One year since former Prime Minister Liz Truss’s spending plans drove the pound to a record low, markets are again turning against the British currency.
For months, investors have been piling in to take advantage of soaring UK interest rates. Yet Thursday’s surprise decision by the Bank of England to stay on hold has refocused bears on the nation’s fundamentals, which remain tepid even as the impact of last year’s crisis fades. Many are now betting that sterling will enter a sustained downward trajectory against the dollar.
“A year ago it was fiscal credibility that markets were questioning,” said Adam Cole chief currency strategist at RBC Capital Markets. “This time it is monetary policy credibility.”

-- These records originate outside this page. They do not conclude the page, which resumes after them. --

(* ===== verification/Data.v ===== *)
(** * Proposal data, indexes and snapshots
      ([votingengine/src/data.rs], [index.rs], [snapshot.rs])

    Binding of the vote plan, of the owner and the business data (once, at
    creation), the four reverse indexes, the object store, and the frozen
    lists of voters: one per role subject of the plan, with the number of
    tickets per institution, and one per personal account. *)
From S2P Require Import Prelude Cid Types State Interfaces Runtime.

(** No two equal entries in a list: the nested index loops. *)
Fixpoint no_repeats {A} `{EqDecision A} (l : list A) : bool :=
  match l with
  | [] => true
  | x :: l => forallb (fun y => negb (bool_decide (x = y))) l && no_repeats l
  end.

Section Data.
Context `{Wt : Weights} `{Cfg : !Config} {W : Type} `{Prov : !Providers W}.
Implicit Types s : rt W.

(** ** Binding plan and data *)

Definition bind_vote_plan (proposal_id : Z) (vote_plan : VotePlan) : RM W unit :=
  found ← gets (fun s => bool_decide (is_Some (Proposals (ve s) !! proposal_id)));
  ensure found (VotingErr ProposalNotFound) ;;
  bound ← gets (fun s => bool_decide (is_Some (ProposalVotePlans (ve s) !! proposal_id)));
  ensure (negb bound) (VotingErr VotePlanAlreadyBound) ;;
  owned ← gets (fun s => bool_decide (is_Some (ProposalOwner (ve s) !! proposal_id)));
  ensure (negb owned) (VotingErr ProposalDataAlreadyRegistered) ;;
  modify (set_ve (set_ProposalVotePlans (insert proposal_id vote_plan))).

Definition bounded_module_tag (module_tag : string) : result DispatchError string :=
  opt_ok (bounded_bytes MaxModuleTagLen module_tag) (Other "ModuleTagTooLarge").

Definition register_proposal_indexes (proposal_id : Z)
    (institution_code : option InstitutionCode) (actor_cid_number : option CidNumber)
    (subject_cid_numbers : list CidNumber) (module_tag : string) (year : Z)
    (g : engine) : engine :=
  let g := match institution_code with
           | Some code => set_ProposalsByCode (union {[ (code, proposal_id) ]}) g
           | None => g
           end in
  let g := match actor_cid_number with
           | Some cid => set_ProposalsByCid (union {[ (cid, proposal_id) ]}) g
           | None => g
           end in
  let g := set_ProposalsByCid
    (fun m => fold_left (fun m cid => {[ (cid, proposal_id) ]} ∪ m) subject_cid_numbers m) g in
  let g := set_ProposalsByOwner (union {[ (module_tag, proposal_id) ]}) g in
  set_ProposalsByYear (union {[ (year, proposal_id) ]}) g.

Definition cleanup_proposal_indexes (proposal_id : Z) (g : engine) : engine :=
  let g := match Proposals g !! proposal_id with
    | Some proposal =>
        let g := match internal_code proposal with
                 | Some code => set_ProposalsByCode (fun m => m ∖ {[ (code, proposal_id) ]}) g
                 | None => g
                 end in
        let g := match actor_cid_number proposal with
                 | Some cid => set_ProposalsByCid (fun m => m ∖ {[ (cid, proposal_id) ]}) g
                 | None => g
                 end in
        set_ProposalsByCid
          (fun m => fold_left (fun m cid => m ∖ {[ (cid, proposal_id) ]})
                      (subject_cid_numbers proposal) m) g
    | None => g
    end in
  let g := match ProposalOwner g !! proposal_id with
    | Some owner => set_ProposalsByOwner (fun m => m ∖ {[ (owner, proposal_id) ]}) g
    | None => g
    end in
  let g := match ProposalDisplayId g !! proposal_id with
    | Some meta => set_ProposalsByYear (fun m => m ∖ {[ (year meta, proposal_id) ]}) g
    | None => g
    end in
  set_ProposalDisplayId (delete proposal_id) g.

Definition register_proposal_data (proposal_id : Z) (module_tag data : string)
    (created_at : Z) : RM W unit :=
  found ← gets (fun s => bool_decide (is_Some (Proposals (ve s) !! proposal_id)));
  ensure found (VotingErr ProposalNotFound) ;;
  registered ← gets (fun s =>
    bool_decide (is_Some (ProposalOwner (ve s) !! proposal_id))
    || bool_decide (is_Some (ProposalData (ve s) !! proposal_id)));
  ensure (negb registered) (VotingErr ProposalDataAlreadyRegistered) ;;
  owner ← from_result (bounded_module_tag module_tag);
  plan ← gets (fun s => ProposalVotePlans (ve s) !! proposal_id);
  match plan with
  | Some vote_plan =>
      ensure (bool_decide (plan_owner vote_plan = owner)) (VotingErr ProposalOwnerMismatch)
  | None => mret tt
  end ;;
  bounded ← ok_or (bounded_bytes MaxProposalDataLen data) (Other "ProposalDataTooLarge");
  modify (set_ve (set_ProposalOwner (insert proposal_id owner))) ;;
  modify (set_ve (set_ProposalData (insert proposal_id bounded))) ;;
  modify (set_ve (set_ProposalMeta
    (insert proposal_id {| created_at := created_at; passed_at := None |}))) ;;
  proposal ← gets (fun s => Proposals (ve s) !! proposal_id);
  proposal ← ok_or proposal (VotingErr ProposalNotFound);
  display ← gets (fun s => ProposalDisplayId (ve s) !! proposal_id);
  display ← ok_or display (VotingErr ProposalNotFound);
  modify (set_ve (register_proposal_indexes proposal_id (internal_code proposal)
    (actor_cid_number proposal) (subject_cid_numbers proposal) owner (year display))).

Definition get_proposal_data (g : engine) (proposal_id : Z) : option string :=
  ProposalData g !! proposal_id.

Definition is_proposal_owner (g : engine) (proposal_id : Z) (module_tag : string) : bool :=
  match ProposalOwner g !! proposal_id with
  | None => false
  | Some owner =>
      match bounded_module_tag module_tag with
      | Ok expected => bool_decide (owner = expected)
      | Err _ => false
      end
  end.

Definition store_proposal_object (proposal_id kind : Z) (data : string) : RM W unit :=
  object_len ← ok_or (bounded_uint u32_max (Z.of_nat (String.length data)))
    (Other "ProposalObjectTooLarge");
  bounded ← ok_or (bounded_bytes MaxProposalObjectLen data) (Other "ProposalObjectTooLarge");
  modify (set_ve (set_ProposalObject (insert proposal_id bounded))) ;;
  modify (set_ve (set_ProposalObjectMeta (insert proposal_id
    {| object_kind := kind; object_len := object_len; object_hash := hash_256 data |}))).

Definition get_proposal_object (g : engine) (proposal_id : Z) : option string :=
  ProposalObject g !! proposal_id.
Definition get_proposal_object_meta (g : engine) (proposal_id : Z)
    : option ProposalObjectMetadata := ProposalObjectMeta g !! proposal_id.

(** ** Snapshots of voters *)

Definition resolve_subject_voter (w : W) (subject : AuthorizationSubject) (who : AccountId)
    : option AccountId :=
  match subject with
  | Institution role_subject => resolve_institution_voter w (role_cid_number role_subject) who
  | PersonalMultisig _ => Some who
  end.

Definition is_subject_voter_in_snapshot (s : rt W) (proposal_id : Z)
    (subject : AuthorizationSubject) (who : AccountId) : bool :=
  match VoterSnapshot (ve s) !! (proposal_id, subject) with
  | None => false
  | Some voters =>
      match resolve_subject_voter (world s) subject who with
      | None => false
      | Some canonical => existsb (fun account => bool_decide (account = canonical)) voters
      end
  end.

Definition subject_voters_len (g : engine) (proposal_id : Z) (subject : AuthorizationSubject)
    : option Z := (fun l => Z.of_nat (length l)) <$> VoterSnapshot g !! (proposal_id, subject).

Definition institution_ticket_count (g : engine) (proposal_id : Z) (cid : CidNumber)
    : option Z := InstitutionTicketCountSnapshot g !! (proposal_id, cid).

Definition is_any_institution_voter_in_snapshot (s : rt W) (proposal_id : Z)
    (who : AccountId) : bool :=
  match ProposalVotePlans (ve s) !! proposal_id with
  | None => false
  | Some plan =>
      existsb (fun subject => is_institution subject
                 && is_subject_voter_in_snapshot s proposal_id subject who)
        (voter_subjects plan)
  end.

Definition ensure_valid_voter_snapshot (voters : list AccountId) : result DispatchError unit :=
  guard_ok (negb (bool_decide (voters = []))) (VotingErr MissingVoterSnapshot) ;;
  guard_ok (no_repeats voters) (VotingErr InvalidInstitution).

Widening cracks in the UK’s economic data and fears that higher rates will exacerbate a potential recession prompted the BOE to call time on its rate hiking cycle. But traders warn policy makers could be underestimating a host of factors that still threaten to push consumer prices higher.
After topping returns among its Group-of-10 peers in the past year, September saw the pound place last and Thursday’s decision tipped sterling to a six-month low versus the greenback. Asset managers trimmed long positions, flipping to bet against the currency.
RBC and HSBC Holdings Plc. are bracing for more weakness. Bank of America Corp and BNP Paribas SA warn that a sharper slide is in the cards if positions are unwound further.
“The really negative moves will come for sterling when, not if, we start to see much more pronounced weakness in the data,” RBC’s Cole said.
The UK will continue moving into recessionary territory and this will push the pound-dollar pair down around 5% to 1.17 by year-end and 1.11 by the second half of next year, he said.
Bullish on the pound since November last year, Dominic Bunning at HSBC is confident the rally now has no more room to run. Rates at their peak means the currency is poised to slump almost 4% to around 1.18 against the dollar in the next nine months, the head of HSBC’s European currency research said.
What Bloomberg strategists say...
It’s hard to assign a high probability to a strong rebound for sterling, even though it has a unique way of defying options gauges and technical analysis. Given the macro backdrop, cable looks on its way to test $1.2075, a key Fibonacci retracement, which would be a 8% drop from its July highs. Further weakness would need money markets to pencil in deep rate cuts by the BOE next year.
- Vassilis Karamanis, FX and rates strategist at Bloomberg
Despite asset managers turning against the pound, hedge funds still hold bullish positions in the UK currency near their highest on record. The pound is currently their longest Group-of-10 currency trade, according to Bank of America flows data, leaving it vulnerable if dollar strength in the near-term triggers further unwinding.
Following the Swings
Trend-following hedge funds — known as CTAs — could exacerbate the moves if there’s a rush for the exits, BNP Paribas said.
CTAs typically track swings in markets, switching strategy to follow the overall direction. As investors absorb the end of the BOE’s hiking cycle and the pound comes under further pressure, more of these funds will switch to betting on weakness, BNP said.
“CTA positioning is extremely long the pound,” said Parisha Saimbi, a currency strategist at BNP Paribas. “Given the bearish catalyst from the BOE having paused, and with the data likely to decelerate, positioning reduction by these accounts could exacerbate downside moves in the pound.”
The pound’s fortunes against the dollar may look dim, but sterling could prove resilient compared with the euro as economic growth and inflation on the continent for once more of a cause for alarm than in the UK.
“If you have less interest rate hikes in the system, then you’re also reducing recessionary risks” in the UK, said Jane Foley, head of currency strategy at Rabobank. “With the growth clouds darkening over Germany and perhaps lifting slightly over the UK, the outlook for sterling may have improved a touch.”
Markets have largely put the UK into a “secular stagflation camp” ever since Truss’s unvetted mini-budget last year, but Europe is now heading into the same camp, said Geoff Yu, senior market strategist for Europe, the Middle East and Africa at BNY Mellon, who sees this prompting a re-allocation of assets.
“Downside risk to the pound and UK assets in general will not be as big as for Eurozone equivalents,” he said.
Still, overall investor allocations still gravitate toward the US, Yu said, and the pound’s path below $1.20 in the near future is a near-certainty.
“It’s a comparison of who’s going to lose the race at the bottom.”